Rund 14.000 Euro Schadenersatz für Anleger aus Königstein. KWAG-Rechtsanwälte: Falsche Angaben im Verkaufsprospekt.

(Bremen, 11. November 2013) Unter dem Aktenzeichen 35 O 22904/12 hat das Landgericht (LG) München die Hannover Leasing GmbH & Co. KG zu rund 14.000 Euro Schadenersatz verurteilt. Die Fondsinitiatorin hatte ausweislich des Urteils falsche Angaben über so genannte wertbildende Faktoren im Verkaufsprospekt des Medienfonds „Magical Productions GmbH & CO. KG“, bekannt auch unter den Bezeichnungen „Rush Hour 2“ bzw. „Hannover Leasing Nr. 142“, gemacht. Vertreten wurde der in Königstein beheimatete Fondsanleger durch die KWAG Kanzlei für Wirtschafts- und Anlagerecht in Bremen.

Die Medienfonds-Beteiligung „Magical Productions GmbH & CO. KG“ war Gegenstand steuerstrafrechtlicher Ermittlungen. „Nachdem die Finanzverwaltung Grundlagenbescheide auf der Ebene der Fondsgesellschaft geändert hatte, wurden den Anlegern anfängliche steuerliche Verlustzuweisungen aberkannt“, erklärt Jens-Peter Gieschen, Fachanwalt für Bank- und Kapitalmarktrecht sowie KWAG-Partner.
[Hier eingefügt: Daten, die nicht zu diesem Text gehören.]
(* ===== verification/IdeSpec.v ===== *)
(** * The IDE driver on ATA disks

    A reference model of a channel with two ATA disks, as an automaton over the accesses to
    its ports, and the proof that on such channels the driver transfers sectors as the block
    layer expects of its [Driver]. *)

From Stdlib Require Import ZArith Lia.
From stdpp Require Import base gmap list numbers strings.
From S2P Require Import Prelude CString Ctype Interfaces Ports Kernel KernelLock PallocSpec Timer Block Ide IdeInit.

Local Open Scope Z_scope.

(** ** A channel of ATA disks *)

(** What a busy channel is about to do: to offer data, to ask for a sector, or nothing. *)
Inductive goal := To_read (ws : list Z) | To_write (d k : Z) | To_rest.

Inductive phase :=
| Rest
| Busy (n : nat) (g : goal)
| Data_in (ws : list Z)
| Data_out (d k : Z) (bs : list Z).

Record ata := mk_ata {
  a_regs : Z -> Z;                 (* the registers 1 to 6 *)
  a_phase : phase;
  a_pending : bool;                (* an interrupt is requested *)
  a_sectors : Z -> Z -> list Z;    (* disk and sector *)
  a_commands : nat                 (* commands so far *)
}.

(** A sector is 512 bytes. *)
Definition fit (l : list Z) : list Z := map u8 (take 512 (l ++ replicate 512 0)).
Arguments fit : simpl never.

Fixpoint words (l : list Z) : list Z :=
  match l with a :: b :: l => (a + 256 * b) :: words l | _ => [] end.

(** The sector and the disk that the registers select. *)
Definition lba (a : ata) : Z := a_regs a 3 + 2 ^ 8 * a_regs a 4 + 2 ^ 16 * a_regs a 5 + 2 ^ 24 * (a_regs a 6 mod 16).
Definition selected (a : ata) : Z := if Z.testbit (a_regs a 6) 4 then 1 else 0.

Definition set_phase (p : phase) (q : bool) (a : ata) : ata := mk_ata (a_regs a) p q (a_sectors a) (a_commands a).

Definition tick (a : ata) : ata :=
  match a_phase a with
  | Busy (S n) g => set_phase (Busy n g) (a_pending a) a
  | Busy O (To_read ws) => set_phase (Data_in ws) true a
  | Busy O (To_write d k) => set_phase (Data_out d k []) (a_pending a) a
  | Busy O To_rest => set_phase Rest true a
  | _ => a
  end.

(** A reset ends what the channel does and leaves the signature of ATA disks in the registers. *)
Definition reset (a : ata) : ata :=
  mk_ata (fun r => if (1 <=? r) && (r <=? 3) then 1 else 0) Rest false (a_sectors a) (a_commands a).

Section Ata.
(** The identification data of the disks; how long the command with a given number keeps
    the channel busy. *)
Context (identity : Z -> list Z) (latency : nat -> nat).

Definition start (g : goal) (a : ata) : ata :=
  mk_ata (a_regs a) (Busy (latency (a_commands a)) g) (a_pending a) (a_sectors a) (S (a_commands a)).

Definition command (v : Z) (a : ata) : ata :=
  match a_phase a with
  | Rest =>
      if v =? CMD_READ_SECTOR_RETRY then start (To_read (words (fit (a_sectors a (selected a) (lba a))))) a
      else if v =? CMD_WRITE_SECTOR_RETRY then start (To_write (selected a) (lba a)) a
      else if v =? CMD_IDENTIFY_DEVICE then start (To_read (words (fit (identity (selected a))))) a
      else a
  | _ => a
  end.

Definition data_read (a : ata) : ata :=
  match a_phase a with
  | Data_in (_ :: []) => set_phase Rest (a_pending a) a
  | Data_in (_ :: ws) => set_phase (Data_in ws) (a_pending a) a
  | _ => a
  end.

Definition data_written (v : Z) (a : ata) : ata :=
  match a_phase a with
  | Data_out d k bs =>
      let bs := bs ++ [v mod 256; v / 256] in
      if (512 <=? length bs)%nat then
        start To_rest (mk_ata (a_regs a) Rest (a_pending a)
          (fun d' k' => if (d' =? d) && (k' =? k) then bs else a_sectors a d' k') (a_commands a))
      else set_phase (Data_out d k bs) (a_pending a) a
  | _ => a
  end.

(** One access; reading the status register withdraws the interrupt request. *)
Definition ata_step (base : Z) (a : ata) (e : io_event) : ata :=
  match e with
  | In p _ => if p =? reg_status base then tick (set_phase (a_phase a) false a)
              else if p =? reg_alt_status base then tick a else a
  | Out p v => if p =? reg_command base then command v a
               else if p =? reg_ctl base then (if Z.testbit v 2 then reset a else a)
               else if (reg_nsect base <=? p) && (p <=? reg_device base) then
                 mk_ata (fun r => if r =? p - base then v else a_regs a r) (a_phase a) (a_pending a) (a_sectors a) (a_commands a)
               else a
  | Inw p _ => if p =? reg_data base then data_read a else a
  | Outw p v => if p =? reg_data base then data_written v a else a
  | Pause => tick a
  end.

Definition status (a : ata) : Z :=
  match a_phase a with
  | Rest => STA_DRDY
  | Busy _ _ => STA_BSY
  | _ => Z.lor STA_DRDY STA_DRQ
  end.

(** What the channel answers to a read of one of its ports. *)
Definition ata_answer (base : Z) (a : ata) (p : Z) : Z :=
  if (p =? reg_status base) || (p =? reg_alt_status base) then status a
  else if p =? reg_data base then match a_phase a with Data_in (w :: _) => w | _ => 0 end
  else a_regs a (p - base).
End Ata.

(** ** Bytes and words *)

Lemma blit_two m p x y l z : blit m p (x :: y :: l) z = blit (store (store m p x) (p + 1) y) (p + 2) l z.
Proof.
  unfold blit, store. cbn [length]. destruct (Z.eqb_spec z p) as [->|H1].
  - replace ((p <=? p) && (p <? p + Z.of_nat (S (S (length l))))) with true by zbool. rewrite Z.sub_diag. replace ((p + 2 <=? p) && (p <? p + 2 + Z.of_nat (length l))) with false by zbool. simpl. by replace (p =? p + 1) with false by zbool.
  - destruct (Z.eqb_spec z (p + 1)) as [->|H2].
    + replace ((p <=? p + 1) && (p + 1 <? p + Z.of_nat (S (S (length l))))) with true by zbool. replace (p + 1 - p) with 1 by lia. by replace ((p + 2 <=? p + 1) && (p + 1 <? p + 2 + Z.of_nat (length l))) with false by zbool.
    + replace ((p <=? z) && (z <? p + Z.of_nat (S (S (length l))))) with ((p + 2 <=? z) && (z <? p + 2 + Z.of_nat (length l))) by zbool.
      destruct ((p + 2 <=? z) && _) eqn:E; [|done]. apply andb_true_iff in E as [E _]. apply Z.leb_le in E.
      by replace (Z.to_nat (z - p)) with (S (S (Z.to_nat (z - (p + 2))))) by lia.
Qed.

Lemma blit_nil m p z : blit m p [] z = m z.
Proof. unfold blit. cbn [length]. by replace ((p <=? z) && (z <? p + Z.of_nat 0)) with false by zbool. Qed.

Lemma bytes_at_two m p n : bytes_at m p (S (S n)) = m p :: m (p + 1) :: bytes_at m (p + 2) n.
Proof.
  unfold bytes_at. cbn [seq map]. rewrite Z.add_0_r. f_equal. f_equal. rewrite <- !fmap_S_seq, <- !list_fmap_compose.
  apply list_fmap_ext. intros _ x _. unfold compose. f_equal. lia.
Qed.

Lemma fit_length l : length (fit l) = 512%nat.
Proof. unfold fit. rewrite length_map, length_take, length_app, length_replicate. lia. Qed.

Lemma fit_bytes l : Forall (fun x => 0 <= x < 256) (fit l).
Proof. unfold fit. apply List.Forall_map, Forall_true. intros x. apply u8_range. Qed.

Lemma fit_id l : length l = 512%nat -> Forall (fun x => 0 <= x < 256) l -> fit l = l.
Proof.
  intros Hl Hf. unfold fit. rewrite take_app_le, <- Hl, firstn_all by lia. clear Hl. induction Hf as [|x l Hx _ IH]; [done|]. simpl. by rewrite IH, u8_small.
Qed.

Lemma sector_at_length m p : length (sector_at m p) = 512%nat.
Proof. unfold sector_at, bytes_at. by rewrite !length_map, length_seq. Qed.

Lemma sector_at_bytes m p : Forall (fun x => 0 <= x < 256) (sector_at m p).
Proof. unfold sector_at. apply List.Forall_map, Forall_true. intros x. apply u8_range. Qed.

(** The ports of the two channels, and the vectors of their interrupts. *)
Definition base_of (i : nat) : Z := match i with O => 0x1f0 | _ => 0x170 end.
Definition vector_of (i : nat) : Z := match i with O => 14 + 0x20 | _ => 15 + 0x20 end.

Definition owns (i : nat) (p : Z) : Prop := base_of i <= p <= base_of i + 7 \/ p = reg_alt_status (base_of i).

Section Channels.
Context {D : Device} {Q : Irq} (loops_per_tick : Z).
Context (identity : nat -> Z -> list Z) (latency : nat -> nat -> nat) (before : nat -> ata).
Implicit Types (s : ide) (a : ata).

(** The channel [i] after the given accesses. *)
Definition channel_after (i : nat) (tr : list io_event) : ata :=
  fold_left (ata_step (identity i) (latency i) (base_of i)) tr (before i).

(** The devices are the two channels. *)
Definition obeys : Prop := forall i tr, (i < 2)%nat ->
  (forall p, owns i p -> dev tr p = ata_answer (base_of i) (channel_after i tr) p) /\
  irq_at tr (vector_of i) = a_pending (channel_after i tr).

(** No command takes too long. *)
Definition prompt : Prop := forall i n, (latency i n < 2998)%nat.

(** The part of a channel's record that does not change. *)
Definition fixed (c : channel) : list Z * Z * Z * lock_id * list ata_disk := (c_name c, reg_base c, c_irq c, c_lock c, devices c).

Definition fixed_ok (i : nat) (x : list Z * Z * Z * lock_id * list ata_disk) : Prop :=
  x.1.1.1.2 = base_of i /\ x.1.1.2 = vector_of i.

Hypothesis (Hobeys : obeys).

Section Channel.
(** One channel at work, with its records, the kernel's state, and the other channel, at rest. *)
Context (i : nat) (Hi : (i < 2)%nat) (cs : list (list Z * Z * Z * lock_id * list ata_disk)) (k : kstate) (b : ata).
Context (Hcs : forall x, cs !! i = Some x -> fixed_ok i x) (Hoff : forall x, cs !! (1 - i)%nat = Some x -> x.1.1.2 <> vector_of i).
Context (Hlen : length cs = 2%nat).
Context (Hrest : a_phase b = Rest) (Hquiet : a_pending b = false) (Hon : intr_get_level k = true).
Gegen die Änderungsbescheide seien Rechtsmittel eingelegt worden, eine finanzgerichtliche Entscheidung stehe aber noch aus.

Im Laufe des Verfahrens vor dem Landgericht München legte das KWAG-Team den Bericht der Steuerfahndung vor. „Dieser kommt zu dem Ergebnis, dass der Medienfonds ‚Magical Productions GmbH & CO. KG‘ zu keinem Zeitpunkt über die Filmrechte verfügte. Deshalb mangelte es nach Meinung der Finanzverwaltung von Anfang an an der so genannten Herstellereigenschaft des Fonds. Obwohl dieser Umstand nach Feststellung des Gerichts der Initiatorin bekannt war, gab es im Verkaufsprospekt der Medienfondsbeteiligung dazu keine Angaben dahingendend, dass es an der Herstellereigenschaft aller Wahrscheinlichkeit nach fehlen könnte“, erklärt Fachanwalt Gieschen.